―――恵みの言葉に委ねる―――

 牧師 白 石 久 幸

 

 どうか、あなたがた自身と群れ全体とに気を配ってください。聖霊は、神が御子の血によって御自分のものとなさった神の教会の世話をさせるために、あなたがたをこの群れの監督者に任命なさったのです。……そして今、神とその恵みの言葉とにあなたがたをゆだねます。この言葉は、あなたがたを造り上げ、聖なる者とされたすべての人々と共に恵みを受け継がせることができるのです。(使徒言行録2025~35節)

 

 パウロは10年間に3回世界伝道旅行をし、今エルサレムに帰る途中です。ミレトスの町にエフェソ教会の人を呼び、最後の話をするのです。それはエルサレムに着いたら投獄と苦難が待ち受けていることがわかっていたからです。それでもエルサレムに行くのは、エルサレム教会に異邦人たちがクリスチャンになったことを認めてもらうことや、献金を届けることなどの使命があったからです。パウロはそのような「任務を果たすことができさえすれば、この命すら決して惜しいとは思いません」と言うのです。どこからそんな勇気が湧いてくるのでしょうか。それは福音の力としか言い様がありません。福音には人を動かす力があります。イエス・キリストが自分の命をかけて私たちをお救いくださったからです。

 さてパウロはエフェソ教会の長老たちにお願いします。「あなたがた自身と群れ全体とに気を配ってください」。それは教会が生きているからです。私たちが生きているということは健康であるわけです。しかし生きているからこそ病気にもなったりします。教会も元気な時もあれば、弱ったり不健康になったりすることもあります。パウロが心配しているのは福音以外のものを教会に持ち込んで教会を乱す人たちがいるということです。そのため眼を覚まし、気を配り、祈ってほしいと言うのです。教会はみ子の血によって贖いだされた人々の群れです。福音以外のものが教会を支配するとなれば、それはイエスの十字架の死が無駄になりかねないことになります。それは私たちが福音にどれだけ責任を持って生きていこうとしているかという問いでもあります。
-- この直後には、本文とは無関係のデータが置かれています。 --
(** * Induced-polarization simulation: forward fields, predicted data and
      adjoint-state sensitivities

    A shallow embedding of
    [SimPEG/electromagnetics/static/induced_polarization/simulation.py]
    ([BaseIPSimulation], [Problem3D_CC], [Problem3D_N]).

    Conventions.
    - Arrays of floats are idealised as lists of integers with exact
      arithmetic; every identity below is therefore an exact one.
    - NumPy operations that can raise are written out with their shape
      checks and return a [result].
    - The instance ([self]) is a record threaded through a state-and-error
      monad; a raised exception keeps the attributes assigned so far.
    - Mesh, solver, survey items, field object and receivers are
      collaborators that live outside this unit; they are gathered in the
      record [Externals] and constrained only by explicit contracts.
    - Whether the derivatives of operator and right-hand side come back
      deferred (dask [Delayed]) or as arrays is a flag of the
      collaborators: [da.from_delayed] accepts the former only, the
      buffer of the full matrix the latter only.  A deferred value is
      forced by [compute()] before it is used, hence evaluated on the
      spot here.
    - A direction or data vector is an array; positions in [srcList] and
      [rxList] stand for the identity of sources and receivers.
    - Sparse matrices are a shape and an entry function; their products
      check the inner dimensions as [scipy.sparse] does.
    - Embedded are [fields], [dpred], [getJ], [Jvec], [forward], [Jtvec],
      [_Jtvec], [getSourceTerm], [delete_these_for_sensitivity],
      [deleteTheseOnModelUpdate], [MfRhoDerivMat], [MfRhoIDeriv],
      [MeSigmaDerivMat], [MeSigmaDeriv] and the class attributes of the
      two variants. *)

From Stdlib Require Import String ZArith Bool Arith Lia List.
Import ListNotations.

Set Implicit Arguments.

(** ** Errors and results *)

Inductive error : Type :=
| TypeError
| ValueError
| AttributeError
| KeyError
| IndexError
| AssertionError
| RecursionError.

Inductive result (A : Type) : Type :=
| Ok (a : A)
| Err (e : error).

Arguments Ok {A} a.
Arguments Err {A} e.

Definition rbind {A B : Type} (r : result A) (k : A -> result B) : result B :=
  match r with
  | Ok a => k a
  | Err e => Err e
  end.

(** ** NumPy arrays *)

Module Np.

Definition vec := list Z.

Definition zeros (n : nat) : vec := repeat 0%Z n.

Definition neg (a : vec) : vec := map Z.opp a.

Definition scale (s : Z) (a : vec) : vec := map (Z.mul s) a.

Fixpoint zip_add (a b : vec) : vec :=
  match a, b with
  | x :: a', y :: b' => (x + y)%Z :: zip_add a' b'
  | _, _ => []
  end.

(** [a + b] on one-dimensional arrays: equal shapes add pointwise, a
    one-element operand is broadcast, anything else raises. *)
Definition add (a b : vec) : result vec :=
  if length a =? length b then Ok (zip_add a b)
  else match b with
       | [y] => Ok (map (fun x => (x + y)%Z) a)
       | _ => match a with
              | [x] => Ok (map (fun y => (x + y)%Z) b)
              | _ => Err ValueError
              end
       end.

(** [acc += x]: the result must keep the shape of [acc]. *)
Definition iadd (acc x : vec) : result vec :=
  if length acc =? length x then Ok (zip_add acc x)
  else match x with
       | [y] => Ok (map (fun a => (a + y)%Z) acc)
       | _ => Err ValueError
       end.

Fixpoint dot (a b : vec) : Z :=
  match a, b with
  | x :: a', y :: b' => (x * y + dot a' b')%Z
  | _, _ => 0%Z
  end.

(** [np.hstack] refuses an empty sequence of arrays. *)
Definition hstack (l : list vec) : result vec :=
  match l with
  | [] => Err ValueError
  | _ => Ok (concat l)
  end.

(** A Fortran-ordered [(rows, columns)] buffer: the list of its columns. *)
Record buffer : Type := mkBuffer {
  buf_rows : nat;
  buf_cols : list vec
}.

Definition zeros2 (nr nc : nat) : buffer :=
  {| buf_rows := nr; buf_cols := repeat (zeros nr) nc |}.

(** A column assigned into the buffer has the buffer's row count, or is a
    single element that is broadcast. *)
Definition fit_col (nr : nat) (x : vec) : result vec :=
  if length x =? nr then Ok x
  else match x with
       | [y] => Ok (repeat y nr)
       | _ => Err ValueError
       end.

Fixpoint fit_cols (nr : nat) (b : list vec) : result (list vec) :=
  match b with
  | [] => Ok []
  | x :: b' =>
      rbind (fit_col nr x) (fun x' =>
      rbind (fit_cols nr b') (fun b'' => Ok (x' :: b'')))
  end.

(** [buf[:, i] = x] *)
Definition set_col (b : buffer) (i : nat) (x : vec) : result buffer :=
  if i <? length (buf_cols b) then
    rbind (fit_col (buf_rows b) x) (fun x' =>
    Ok {| buf_rows := buf_rows b;
          buf_cols := firstn i (buf_cols b) ++ x' :: skipn (S i) (buf_cols b) |})
  else Err IndexError.

(** [buf[:, i:j] = block], [block] given by its columns. *)
Definition set_block (b : buffer) (i j : nat) (block : list vec) : result buffer :=
  if (j <=? length (buf_cols b)) && (i + length block =? j) then
    rbind (fit_cols (buf_rows b) block) (fun block' =>
    Ok {| buf_rows := buf_rows b;
          buf_cols := firstn i (buf_cols b) ++ block' ++ skipn j (buf_cols b) |})
  else Err ValueError.

(** A two-dimensional array: a buffer and the flag of the transposed view
    ([.T] returns a view, it does not move data). *)
Record ndarray2 : Type := mkArray {
  base : buffer;
  transposed : bool
}.

Definition T (a : ndarray2) : ndarray2 :=
  {| base := base a; transposed := negb (transposed a) |}.

Definition shape (a : ndarray2) : nat * nat :=
  if transposed a then (length (buf_cols (base a)), buf_rows (base a))
  else (buf_rows (base a), length (buf_cols (base a))).

(** Linear combination of columns, [sum_j v_j * col_j]. *)
Fixpoint lincomb (nr : nat) (cols : list vec) (v : vec) : vec :=
  match cols, v with
  | c :: cols', x :: v' => zip_add (scale x c) (lincomb nr cols' v')
  | _, _ => zeros nr
  end.

(** [mkvc(np.dot(a, v))] for a two-dimensional [a] and one-dimensional [v]. *)
Definition dot2 (a : ndarray2) (v : vec) : result vec :=
  if length v =? snd (shape a) then
    if transposed a then Ok (map (fun c => dot c v) (buf_cols (base a)))
    else Ok (lincomb (buf_rows (base a)) (buf_cols (base a)) v)
  else Err ValueError.

End Np.

Import Np.

(** [self.sign * x]; the base class leaves [sign = None]. *)
Definition sign_mul (sg : option Z) (x : vec) : result vec :=
  match sg with
  | Some s => Ok (scale s x)
  | None =>
      match x with
      | [] => Ok []
      | _ :: _ => Err TypeError
      end
  end.

(** ** Survey *)

Record Rx : Type := mkRx {
  rx_id : nat;
  rx_nD : nat;
  projField : string
}.

Record Src : Type := mkSrc {
  src_id : nat;
  rxList : list Rx
}.

Record Survey : Type := mkSurvey {
  srcList : list Src
}.

Definition src_nD (s : Src) : nat :=
  fold_right (fun rx n => rx_nD rx + n) 0 (rxList s).

(** Modelled from the spec: [survey.nD] and [survey.nSrc] are properties of
    the survey class, which is not part of this unit; [nD] is the total
    number of observations across all sources and receivers. *)
Definition survey_nD (s : Survey) : nat :=
  fold_right (fun src n => src_nD src + n) 0 (srcList s).

Definition survey_nSrc (s : Survey) : nat := length (srcList s).

(** Modelled from the spec: the [Data] container is not part of this unit.
    It cuts a data-space vector into the slices that belong to each
    receiver, in source-then-receiver order, and rejects a vector whose
    size is not [survey.nD]. *)
Fixpoint Data_rxs (rxs : list Rx) (v : vec) : list vec * vec :=
  match rxs with
  | [] => ([], v)
  | rx :: rxs' =>
      let (sl, rest) := Data_rxs rxs' (skipn (rx_nD rx) v) in
      (firstn (rx_nD rx) v :: sl, rest)
  end.

Fixpoint Data_srcs (srcs : list Src) (v : vec) : list (list vec) :=
  match srcs with
  | [] => []
  | s :: srcs' =>
      let (sl, rest) := Data_rxs (rxList s) v in
      sl :: Data_srcs srcs' rest
  end.

Definition Data (s : Survey) (v : vec) : result (list (list vec)) :=
  if length v =? survey_nD s then Ok (Data_srcs (srcList s) v)
  else Err AssertionError.

(** [v[src, rx]] *)
Definition Data_getitem (d : list (list vec)) (isrc irx : nat) : result vec :=
  match nth_error d isrc with
  | Some row =>
      match nth_error row irx with
      | Some w => Ok w
      | None => Err KeyError
      end
  | None => Err KeyError
  end.

(** ** Objects held by the instance *)

(** A sparse operator, by its rows; only the solver looks inside. *)
Definition spmatrix := list vec.

Record Factorization : Type := mkFactorization {
  factored : spmatrix;
  cleaned : bool
}.

Definition clean (a : Factorization) : Factorization :=
  {| factored := factored a; cleaned := true |}.

(** [self._f] is [None], a field object holding one solution column per
    source, or the empty list that [getJ] leaves behind. *)
Inductive FieldObj : Type :=
| Fields (u : list vec)
| EmptyList.

(** The attributes of a receiver that [fields] assigns. *)
Record RxAttrs : Type := mkRxAttrs {
  _dc_voltage : option vec;
  rx_data_type : option string;
  _Ps : list (list vec)
}.

Definition rx_pristine : RxAttrs :=
  {| _dc_voltage := None; rx_data_type := None; _Ps := [] |}.

Definition rx_store := list (nat * RxAttrs).

Fixpoint rx_lookup (s : rx_store) (rx : Rx) : RxAttrs :=
  match s with
  | [] => rx_pristine
  | (k, a) :: s' => if k =? rx_id rx then a else rx_lookup s' rx
  end.

Definition rx_update (s : rx_store) (rx : Rx) (a : RxAttrs) : rx_store :=
  (rx_id rx, a) :: s.

(** The two directions of a field-projection derivative [f._<name>Deriv]:
    [deriv src f du v] for [adjoint=False], and [derivT src f p], the pair
    [(df_duT, df_dmT)], for [adjoint=True]. *)
Record FieldDeriv : Type := mkFieldDeriv {
  deriv : Src -> list vec -> vec -> vec -> vec;
  derivT : Src -> list vec -> vec -> vec * vec
}.

(** ** Collaborators *)

Record Externals : Type := mkExternals {
  survey : Survey;
  (** [self.getA()] *)
  getA : spmatrix;
  (** [self.Solver(A, **opts) * rhs] for one right-hand side *)
  Solver : spmatrix -> vec -> vec;
  (** [self.getRHS()], one column per source *)
  getRHS : list vec;
  (** [self.getADeriv(u, v, adjoint)] under the current model *)
  getADeriv : vec -> vec -> vec -> bool -> vec;
  (** [self.getRHSDeriv(src, v, adjoint)] under the current model *)
  getRHSDeriv : vec -> Src -> vec -> bool -> vec;
  (** [getattr(f, name, None)] on a field object *)
  Fields_getattr : string -> option FieldDeriv;
  (** [rx.eval(src, mesh, f)] *)
  rx_eval : Src -> Rx -> RxAttrs -> list vec -> vec;
  (** [rx.evalDeriv(src, mesh, f, v, adjoint)] *)
  rx_evalDeriv : Src -> Rx -> RxAttrs -> list vec -> vec -> bool -> vec;
  (** row [k] of [rx.getP(mesh, rx.projGLoc(f)).toarray()], [k < rx.nD] *)
  rx_getP : Rx -> RxAttrs -> nat -> vec;
  (** whether [getADeriv], respectively [getRHSDeriv], is a dask-delayed
      function, whose calls hand back a [Delayed] object around the value,
      or an ordinary one that hands back the array itself *)
  getADeriv_delayed : bool;
  getRHSDeriv_delayed : bool
}.

(** [da.from_delayed(value, shape, dtype)] reads the key and the graph of
    [value]: given a plain array it raises [AttributeError]; the dask
    array it builds from a [Delayed] yields the value once computed. *)
Definition from_delayed (delayed : bool) (value : vec) : result vec :=
  if delayed then Ok value else Err AttributeError.

(** The value written into a float buffer as it came back from the call:
    a [Delayed] object is not an array, and the assignment raises
    [ValueError]. *)
Definition written_raw {A : Type} (delayed : bool) (value : A) : result A :=
  if delayed then Err ValueError else Ok value.

(** ** The instance *)

Inductive event : Type :=
| Stdout (s : string)
| Progress (i n : nat)
| CallGetA
| CallSolver
| CallGetRHS
| CallClean
| CallForward.

Record Simulation : Type := mkSimulation {
  verbose : bool;
  storeJ : bool;
  sign : option Z;
  data_type : string;
  model : option vec;
  Ainv : option Factorization;
  _f : option FieldObj;
  _Jmatrix : option ndarray2;
  _pred : option vec;
  receivers : rx_store;
  (** what the instance did so far, oldest first: console output and the
      calls into the solver and assembly collaborators *)
  trace : list event
}.

Definition with_model (x : option vec) (s : Simulation) : Simulation :=
  mkSimulation (verbose s) (storeJ s) (sign s) (data_type s) x (Ainv s)
    (_f s) (_Jmatrix s) (_pred s) (receivers s) (trace s).

Definition with_Ainv (x : option Factorization) (s : Simulation) : Simulation :=
  mkSimulation (verbose s) (storeJ s) (sign s) (data_type s) (model s) x
    (_f s) (_Jmatrix s) (_pred s) (receivers s) (trace s).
 これは永遠の命についての文章ですがこうあります。「人生がみじめなものだ、あるいは退屈なだけだと思っている人には、よみがえりという言葉の強さや力は、とうてい分からないでしょう。生命を愛している人のみが、それを失うことはどういうことが、生命を得ること、永遠の生命を得る確証を持つとはどんなことかを理解できるのです」。当たり前のようですが、福音に対する責任ある生き方を指し示しているように感じます。指し示していく、それが長老たちの務めでありましょう。
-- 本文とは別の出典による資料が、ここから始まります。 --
(** * PEC compliance filter: a shallow embedding of
      [ai-agent/src/compliance-filter.ts] and [ai-agent/src/audit-logger.ts]

    Strings are Rocq byte strings; [toUpperCase] is the ASCII case mapping
    (location and jurisdiction codes are ISO-3166-like ASCII codes).  The
    JavaScript [Set<string>] of [isLocationAllowed] is a [gset string]; arrays
    are lists.  The process-wide [globalAuditLogger] is threaded explicitly as
    an [option PecAuditLogger].  The [id] and [timestamp] fields of an audit
    entry come from [randomUUID()] and [new Date()] and are left out of
    [AuditLogEntry]; [console.log] output is not part of the model. *)

From stdpp Require Import base gmap strings list pretty.
From Stdlib Require Import Ascii NArith ZArith Lia Sorted.

(** ** JavaScript string and array primitives used by the source *)

Module Js.

(** [c.toUpperCase()] on one ASCII character. *)
Definition upper_ascii (c : ascii) : ascii :=
  let n := N_of_ascii c in
  if ((97 <=? n) && (n <=? 122))%N then ascii_of_N (n - 32) else c.

(** [s.toUpperCase()]. *)
Fixpoint toUpperCase (s : string) : string :=
  match s with
  | EmptyString => EmptyString
  | String c s' => String (upper_ascii c) (toUpperCase s')
  end.

(** [xs.join(sep)]. *)
Fixpoint join (sep : string) (xs : list string) : string :=
  match xs with
  | [] => ""
  | [x] => x
  | x :: xs' => x +:+ sep +:+ join sep xs'
  end.

(** [xs.includes(x)] on an array of strings. *)
Definition includes (xs : list string) (x : string) : bool :=
  existsb (String.eqb x) xs.

(** [xs.some(p)]. *)
Definition some {A} (p : A -> bool) (xs : list A) : bool := existsb p xs.

(** [s.startsWith(p)], used by [str_includes]. *)
Fixpoint startsWith (s p : string) : bool :=
  match p, s with
  | EmptyString, _ => true
  | String a p', String b s' => Ascii.eqb a b && startsWith s' p'
  | String _ _, EmptyString => false
  end.

(** [s.includes(p)] on strings. *)
Fixpoint str_includes (s p : string) : bool :=
  startsWith s p ||
  match s with
  | EmptyString => false
  | String _ s' => str_includes s' p
  end.

(** Truthiness of a string: only the empty string is falsy. *)
Definition truthy (s : string) : bool :=
  match s with EmptyString => false | String _ _ => true end.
 パウロの顔を二度と見ることができない今、長老たちは誰を頼りにしていけばいいのでしょうか。パウロはみ言葉に聞いていくように言います。パウロは自分の影響力を少しでも残していこうなどとは考えてはいません。残せるのは主のみ言葉です。み言葉は私たちを造り上げていきます。それは聖書を読むことでなされていきます。具体的なことをいえば、通読をお勧めします。箇所を決めて毎日読んでいく。読むときには、神からの語りかけと信じて、わかったところを喜んでいくのです。聖書がわかってくると神がわかってきます。肉の体は調子が悪いときは痛いとか熱を出すとかサインが来ます。だから気をつけて元の元気な体に戻そうとします。しかし霊の体はサインが来ません。聖書を読まなくても肉体的には生きていけます。でも気がつくと霊の体はやせ細ってしまっているかもしれません。自分で気をつけるしかないのです。読み続けるうちにクリスチャンとして成長もします。パウロは出来てまだ新しいエフェソ教会の成長をみ言葉にゆだねるのです。
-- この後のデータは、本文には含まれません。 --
Local Open Scope Qc_scope.

Lemma square_inside_cell (i j : Z) (c : triple) (x y : Qc) :
  covers (square i j c) x y ->
  Z2Qc j < x /\ x < Z2Qc j + 1 /\ Z2Qc i < y /\ y < Z2Qc i + 1.
Proof.
  unfold covers, square. cbn [rect_xy rect_width rect_height fst snd].
  rewrite marker_offset_value. unfold marker_size.
  intros (X1 & X2 & Y1 & Y2). repeat split; qc_linear.
Qed.

Lemma same_cell (a b : Z) (x : Qc) :
  Z2Qc a < x -> x < Z2Qc a + 1 -> Z2Qc b < x -> x < Z2Qc b + 1 -> a = b.
Proof.
  intros A1 A2 B1 B2.
  assert (H1 : Z2Qc a < Z2Qc (b + 1)).
  { rewrite Z2Qc_plus, Z2Qc_1. now apply Qclt_trans with x. }
  assert (H2 : Z2Qc b < Z2Qc (a + 1)).
  { rewrite Z2Qc_plus, Z2Qc_1. now apply Qclt_trans with x. }
  apply Z2Qc_lt in H1. apply Z2Qc_lt in H2. lia.
Qed.

(** X10. For row and column numbers below [2 ^ 31] in absolute value,
    every point of the square drawn for the entry [(i, j, p)] lies
    strictly inside the unit cell [j < x < j + 1], [i < y < i + 1]; hence
    the squares of two different such cells have no point in common,
    whatever their colours. *)
Theorem squares_stay_in_their_cells (i j : Z) (c : triple) (x y : Qc) :
  (Z.abs i < 2 ^ 31)%Z -> (Z.abs j < 2 ^ 31)%Z ->
  covers (square i j c) x y ->
  (Z2Qc j < x /\ x < Z2Qc j + 1 /\ Z2Qc i < y /\ y < Z2Qc i + 1) /\
  forall (i' j' : Z) (c' : triple),
    (Z.abs i' < 2 ^ 31)%Z -> (Z.abs j' < 2 ^ 31)%Z ->
    covers (square i' j' c') x y -> i' = i /\ j' = j.
Proof.
  intros _ _ H.
  pose proof (square_inside_cell i j c x y H) as (X1 & X2 & Y1 & Y2).
  split; [auto|]. intros i' j' c' _ _ H'.
  destruct (square_inside_cell i' j' c' x y H') as (X1' & X2' & Y1' & Y2').
  split; [now apply (same_cell i' i y) | now apply (same_cell j' j x)].
Qed.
 この箇所は使徒言行録のなかでパウロがクリスチャン向けに語った唯一の説教です。それがお別れ説教になってしまっています。急ぎの旅のなかで3~4日も待ってでも伝えたかったことが良くわかります。神が語ってくださっているみ言葉を一生懸命読んでいく、神が贖いとってくれた教会に責任を持って生きていく、神が広めようとした福音をひるむことなく伝えていく。パウロの真剣な思いがひたひたと伝わってくる思いがします。私たちも福音に一生懸命生きていきたいものです。